### Aim of the task
Go through the listing below and show each line that has the word "Lemma".
*****
Lemma compaction_append l c e kept :
  compaction l c -> last c = Some kept ->
  ~ (1 < length c /\ history_group kept = history_group e) ->
  compaction (l ++ [e]) (c ++ [e]).
Proof.
  intros Hcomp Hkept Hne. pose proof (compaction_length _ _ Hcomp) as Hlen.
  destruct Hcomp as [Hc (root & l' & c' & El & Ec) Hlast Hpair Hsub Hback].
  assert (l <> []) by (by intros ->).
  assert (previous_action (l ++ [e]) (length l) = length l - 1) as Hprev.
  { destruct (length l) as [|[|n]] eqn:Hn; [lia|done|]. simpl.
    assert (group_at (l ++ [e]) (S (S n)) = history_group e) as ->.
    { unfold group_at. rewrite lookup_app_r by lia. by rewrite Hn, Nat.sub_diag. }
    rewrite decide_False; [done|]. unfold in_group. rewrite lookup_app_l by lia.
    rewrite Hlast in Hkept. apply last_lookup_Some in Hkept. rewrite Hn in Hkept. simpl in Hkept.
    rewrite Hkept. simpl. intros [=]. apply Hne. split; [apply Hpair; lia|done]. }
  split.
  - apply compact_snoc; [done|]. intros kept' H1 H2. rewrite Hkept in H2. simplify_eq. tauto.
  - exists root, (l' ++ [e]), (c' ++ [e]). by subst.
  - by rewrite !last_snoc.
  - intros _. rewrite length_app. simpl. lia.
  - by apply sublist_app.
  - intros [|k].
    + cbn [Nat.iter nat_rect]. rewrite !length_app. simpl. rewrite !Nat.add_sub, Nat.sub_0_r.
      rewrite !lookup_app_r, !Nat.sub_diag by lia. split; [done|lia].
    + rewrite back_snoc_new by done. destruct (Hback k) as [Hlook Hz].
      pose proof (back_le l k (length l - 1)). rewrite !length_app. simpl.
      rewrite lookup_snoc_back by lia. replace (length c + 1 - 1 - S k) with (length c - 1 - k) by lia.
      rewrite lookup_snoc_back by lia. done.
Qed.

Lemma group_at_swap (cc : list A) kept e i :
  history_group kept = history_group e -> group_at (cc ++ [kept]) i = group_at (cc ++ [e]) i.
Proof.
  intros Hg. unfold group_at. destruct (decide (i < length cc)).
  - by rewrite !lookup_app_l.
  - rewrite !lookup_app_r by lia. by destruct (i - length cc) as [|[|?]].
Qed.

Lemma compaction_merge l cc e kept :
  compaction l (cc ++ [kept]) -> 1 < length (cc ++ [kept]) ->
  history_group kept = history_group e -> compaction (l ++ [e]) (cc ++ [e]).
Proof.
  intros Hcomp Hcc Hg. pose proof (compaction_length _ _ Hcomp) as Hlen.
  destruct Hcomp as [Hc (root & l' & c' & El & Ec) Hlast Hpair Hsub Hback].
  rewrite last_snoc in Hlast. rewrite length_app in *. simpl in *.
  split.
  - intros i Hi Hi'. rewrite length_app in Hi'. simpl in Hi'.
    rewrite <-!(group_at_swap cc kept e) by done.
    apply Hc; [done|]. rewrite length_app. simpl. lia.
  - destruct cc as [|r cc]; simplify_eq/=; [lia|]. by exists root, (l' ++ [e]), (cc ++ [e]).
  - by rewrite !last_snoc.
  - intros _. rewrite length_app. simpl. lia.
  - apply sublist_app; [|done]. etrans; [|exact Hsub]. by apply sublist_inserts_r.
  - intros [|k].
    + cbn [Nat.iter nat_rect]. rewrite !length_app. simpl. rewrite !Nat.add_sub, Nat.sub_0_r.
      rewrite !lookup_app_r, !Nat.sub_diag by lia. split; [done|lia].
    + rewrite back_snoc_same by (eauto || lia). destruct (Hback (S k)) as [Hlook Hz].
      pose proof (back_le l (S k) (length l - 1)). rewrite lookup_snoc_back by lia.
      rewrite Hlook. rewrite !length_app in *. simpl length in *. split; [|lia].
      rewrite !lookup_snoc_back by lia. done.
Qed.

Lemma compaction_step l c e : compaction l c -> compaction (l ++ [e]) (compact_step c e).
Proof.
  intros Hcomp. pose proof (compaction_length _ _ Hcomp) as Hlen.
  unfold compact_step. destruct (last c) as [kept|] eqn:Hkept.
  - case_decide as Hd; [|by eapply compaction_append].
    pose proof (removelast_snoc _ _ Hkept) as Ec. destruct Hd as [Hlc Hg].
    apply (compaction_merge _ _ _ kept); [by rewrite <-Ec|by rewrite <-Ec|done].
  - apply last_None in Hkept. subst. simpl in *. lia.
Qed.

Lemma compaction_fold rest l c :
  compaction l c -> compaction (l ++ rest) (fold_left compact_step rest c).
Proof.
  revert l c. induction rest as [|e rest IH]; intros l c Hc; simpl; [by rewrite app_nil_r|].
  replace (l ++ e :: rest) with ((l ++ [e]) ++ rest) by (by rewrite <-app_assoc).
  apply IH, compaction_step, Hc.
Qed.

Lemma compacted_entries_spec entries :
  entries <> [] -> compaction entries (compacted_entries entries).
Proof.
  destruct entries as [|root rest]; [done|]. intros _.
  apply (compaction_fold rest [root] [root]), compaction_root.
Qed.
*****
### Your response
Lemma compaction_append l c e kept :
Lemma group_at_swap (cc : list A) kept e i :
Lemma compaction_merge l cc e kept :
Lemma compaction_step l c e : compaction l c -> compaction (l ++ [e]) (compact_step c e).
Lemma compaction_fold rest l c :
Lemma compacted_entries_spec entries :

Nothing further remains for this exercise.